The application and interpretation of foreign law in European private international law
still an open question
Abstract
The issue of the application and interpretation of foreign law stands as a general question of private international law so far left untouched by the EU Regulations adopted within the domain of judicial cooperation in civil matters. After having reviewed the various proposals for the adoption of common rules in this respect, put forward by academics and scientific institutions, the present article strives to set out a solution to the said issue, in such terms as would appear more consistent with the principles and goals underlying the growing European system of private international law. In principle, foreign law, as applicable pursuant to the conflict ol laws rules contained in EU regulations, should be applied ex officio by Member States’ courts, strictly following the interpretation which such a law receives in its own legal system.
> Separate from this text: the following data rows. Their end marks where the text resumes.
(** [for root, dirs, files in os.walk(source_path):] *)
Fixpoint write_tree (zipf : ZipFile) (source_parent : Path)
  (triples : list (Path * list str * list str)) : M (ZipFile * option exn) :=
  match triples with
  | [] => ret (zipf, None)
  | (root, _, files) :: triples' =>
      ' (zipf', raised) <- write_files zipf root source_parent files ;;
      match raised with
      | Some e => ret (zipf', Some e)
      | None => write_tree zipf' source_parent triples'
      end
  end.

Definition DirectoryNotFound (source_path : Path) : str :=
  CROSS ++ lit " Error: Skill directory not found: " ++ to_str source_path.

Definition ManifestNotFound (source_path : Path) : str :=
  CROSS ++ lit " Error: SKILL.md not found in " ++ to_str source_path.

Definition PackagingError (e : exn) : str :=
  CROSS ++ lit " Error creating package: " ++ exn_str RT e.

Definition package_skill (skill_name : str)
  (source_path output_path : option str) : M bool :=
  (* Validate skill name *)
  let '(valid, error) := validate_skill_name skill_name in
  if negb valid then
    print (CROSS ++ lit " Error: " ++ fmt_opt error) ;;
    ret false
  else
  (* Determine source path *)
  source_path <-
    match source_path with
    | None => here <- path_cwd ;; ret (joinpath here skill_name)
    | Some given => ret (joinpath (parse given) skill_name)
    end ;;
  found <- exists_ source_path ;;
  if negb found then
    print (DirectoryNotFound source_path) ;;
    ret false
  else
  (* Check for SKILL.md *)
  let skill_md := joinpath source_path (lit "SKILL.md") in
  found <- exists_ skill_md ;;
  if negb found then
    print (ManifestNotFound source_path) ;;
    ret false
  else
  (* Validate frontmatter *)
  ' (valid, error) <- validate_frontmatter skill_md ;;
  if negb valid then
    print (CROSS ++ lit " Error: " ++ fmt_opt error) ;;
    ret false
  else
  print (CHECK ++ lit " Skill structure validated: " ++ skill_name) ;;
  (* Determine output path *)
  output_path <-
    match output_path with
    | None => path_cwd
    | Some given => ret (parse given)
    end ;;
  let output_file := joinpath output_path (skill_name ++ lit ".skill") in
  (* Create ZIP file with proper structure *)
  print (PACKAGE ++ lit " Creating package: " ++ to_str output_file) ;;
  opened <- zip_open output_file ;;
  match opened with
  | inl e => print (PackagingError e) ;; ret false
  | inr zipf =>
      triples <- os_walk source_path ;;
      ' (zipf, raised) <- write_tree zipf (parent source_path) triples ;;
      zip_close zipf ;;
      match raised with
      | Some e => print (PackagingError e) ;; ret false
      | None =>
          (* Get file size *)
          size <- stat_size output_file ;;
          match size with
          | inl e => print (PackagingError e) ;; ret false
          | inr st_size =>
              print (NL :: CHECK ++ lit " Skill packaged successfully!") ;;
              print (lit "  File: " ++ to_str output_file) ;;
              print (lit "  Size: " ++ fmt_kb RT st_size ++ lit " KB") ;;
              print (NL :: OUTBOX ++ lit " To upload to Claude.ai:") ;;
              print (lit "  1. Go to Settings -> Capabilities") ;;
              print (lit "  2. Click 'Upload Custom Skill'") ;;
              print (lit "  3. Select " ++ name_of output_file) ;;
              print (lit "  4. The skill will be available in future chats") ;;
              ret true
          end
      end
  end.

(* ------------------------------------------------------------------ *)
(** ** main *)

(** [main()] with [sys.argv = argv]; the value is the exit status handed to
    [sys.exit]. *)
Definition main (argv : list str) : M Z :=
  if length argv <? 2 then
    print (lit "Usage: python package_skill.py <skill-name> [source-path] [output-path]") ;;
    print (NL :: lit "Examples:") ;;
    print (lit "  python package_skill.py simple-greeter") ;;
    print (lit "  python package_skill.py my-skill /path/to/skills .") ;;
    ret 1%Z
  else
    let skill_name := nth 1 argv [] in
    let source_path := nth_error argv 2 in
    let output_path := nth_error argv 3 in
    print (WRENCH ++ lit " Packaging skill: " ++ skill_name ++ [NL]) ;;
    success <- package_skill skill_name source_path output_path ;;
    ret (if success then 0%Z else 1%Z).

End Packager.

(* ================================================================== *)
(** * Vocabulary of the statements *)
(* ================================================================== *)

(** The Source Tree of a run: [<source base or cwd>/<skill_name>]. *)
Definition source_dir (skill_name : str) (source_path : option str)
  (w : world) : Path :=
  match source_path with
  | None => joinpath (mkPath true (cwd w)) skill_name
  | Some given => joinpath (parse given) skill_name
  end.

(** The manifest of a run. *)
Definition manifest (skill_name : str) (source_path : option str)
  (w : world) : Path :=
  joinpath (source_dir skill_name source_path w) (lit "SKILL.md").

(** The output file of a run: [<output dir or cwd>/<skill_name>.skill]. *)
Definition output_file (skill_name : str) (output_path : option str)
  (w : world) : Path :=
  joinpath
    match output_path with
    | None => mkPath true (cwd w)
    | Some given => parse given
    end
    (skill_name ++ lit ".skill").

(** Whether a path names something in the world. *)
Definition present (w : world) (p : Path) : bool :=
  match stat (fs w) (cwd w) p with
  | inr _ => true
  | inl _ => false
  end.

(** No line is taken for a closing delimiter. *)
Definition no_closing (lines : list str) : Prop :=
  forall line, In line lines -> strip line <> delimiter.

(** A name that a directory can hold. *)
Definition valid_name (s : str) : bool :=
  negb (eqb s []) && negb (existsb (N.eqb SLASH) s)
  && negb (eqb s [DOT]) && negb (eqb s DOTDOT).

Fixpoint distinct (names : list str) : bool :=
  match names with
  | [] => true
  | k :: ks => negb (existsb (eqb k) ks) && distinct ks
  end.

(** A tree as a file system has it: in every directory the names are valid
    and no name occurs twice. *)
Fixpoint wf_node (n : node) : bool :=
  match n with
  | File _ => true
  | Dir es =>
      distinct (map fst es)
      && forallb (fun e => valid_name (fst e) && wf_node (snd e)) es
  end.

(** The regular files below a directory, each with the names that lead to
    it, in the order in which [package_skill] meets them: the files of the
    directory itself, then those of its sub-directories in turn. *)
Fixpoint files_below (n : node) : list (list str * content) :=
  match n with
  | File _ => []
  | Dir es =>
      flat_map (fun e =>
        match snd e with
        | File c => [([fst e], c)]
        | Dir _ => []
        end) es
      ++ flat_map (fun e =>
           match snd e with
           | Dir _ => map (fun rc => (fst e :: fst rc, snd rc))
                        (files_below (snd e))
           | File _ => []
           end) es
  end.

(** [t'] keeps the shape of [t]: what exists in [t] exists in [t'], with
    the same kind. *)
Definition keeps_shape (t t' : node) : Prop :=
  forall q n, lookup t q = Some n ->
  exists n', lookup t' q = Some n' /\ is_dir n' = is_dir n.

(** [t'] is [t], but for the file at [loc]. *)
Definition touched (loc : list str) (t t' : node) : Prop :=
  t' = t \/ exists c, t' = put t loc c.

(** Two worlds with the same tree and the same working directory. *)
Definition agree (w w' : world) : Prop := fs w = fs w' /\ cwd w = cwd w'.

(** A computation whose value and whose effect on the tree depend on the
    tree and the working directory only. *)
Definition stable {A} (m : M A) : Prop :=
  forall w w', agree w w' ->
    fst (m w) = fst (m w') /\ agree (snd (m w)) (snd (m w')).

(** [w'] differs from [w] by output and by calls that do not write. *)
Definition quiet (w w' : world) : Prop :=
  fs w' = fs w /\ cwd w' = cwd w /\
  exists evs, trace w' = trace w ++ evs
              /\ Forall (fun e => is_write e = false) evs.

(** The line printed for a member: [  + <arcname>]. A member made from a
    directory is named with one more slash than its [arcname]. *)
Definition listed (m : zip_entry) (line : str) : Prop :=
  line = lit "  + " ++ fst m \/ line ++ [SLASH] = lit "  + " ++ fst m.

(** The two lines printed between the checks and the archive. *)
Definition announcement (skill_name : str) (output_file : Path) : list str :=
  [CHECK ++ lit " Skill structure validated: " ++ skill_name;
   PACKAGE ++ lit " Creating package: " ++ to_str output_file].

Section Phases.

Variable RT : Runtime.

(** The four checks of [package_skill], on the world of the call. *)
Definition frontmatter_ok (w : world) (skill_md : Path) : bool :=
  match read_text RT (fs w) (cwd w) skill_md with
  | inr content => fst (check_frontmatter content)
  | inl _ => false
  end.

Definition validated (skill_name : str) (source_path : option str)
  (w : world) : bool :=
  fst (validate_skill_name skill_name)
  && present w (source_dir skill_name source_path w)
  && present w (manifest skill_name source_path w)
  && frontmatter_ok w (manifest skill_name source_path w).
Nonetheless, exceptions ought probably to be contemplated in order to strike a fair balance between ensuring the effectiveness of EU private international law rules and protecting the procedural rights of the parties. Especially, it seems reasonable to concede that, insofar as the parties are granted freeedom to choose the applicable law, they should also be allowed to waive the application of foreign law, in order to save the time and expenses required to ascertain the content of that law and its correct interpretation. It should also reasonably be admitted to release the courts of their duty to apply foreign law in those exceptional circumstances, mostly concerning in practice non-European legal systems, where the ascertainment of the content and correct interpretation of that law would be incompatible with the courts’ duty to ensure a reasonable duration of their proceedings.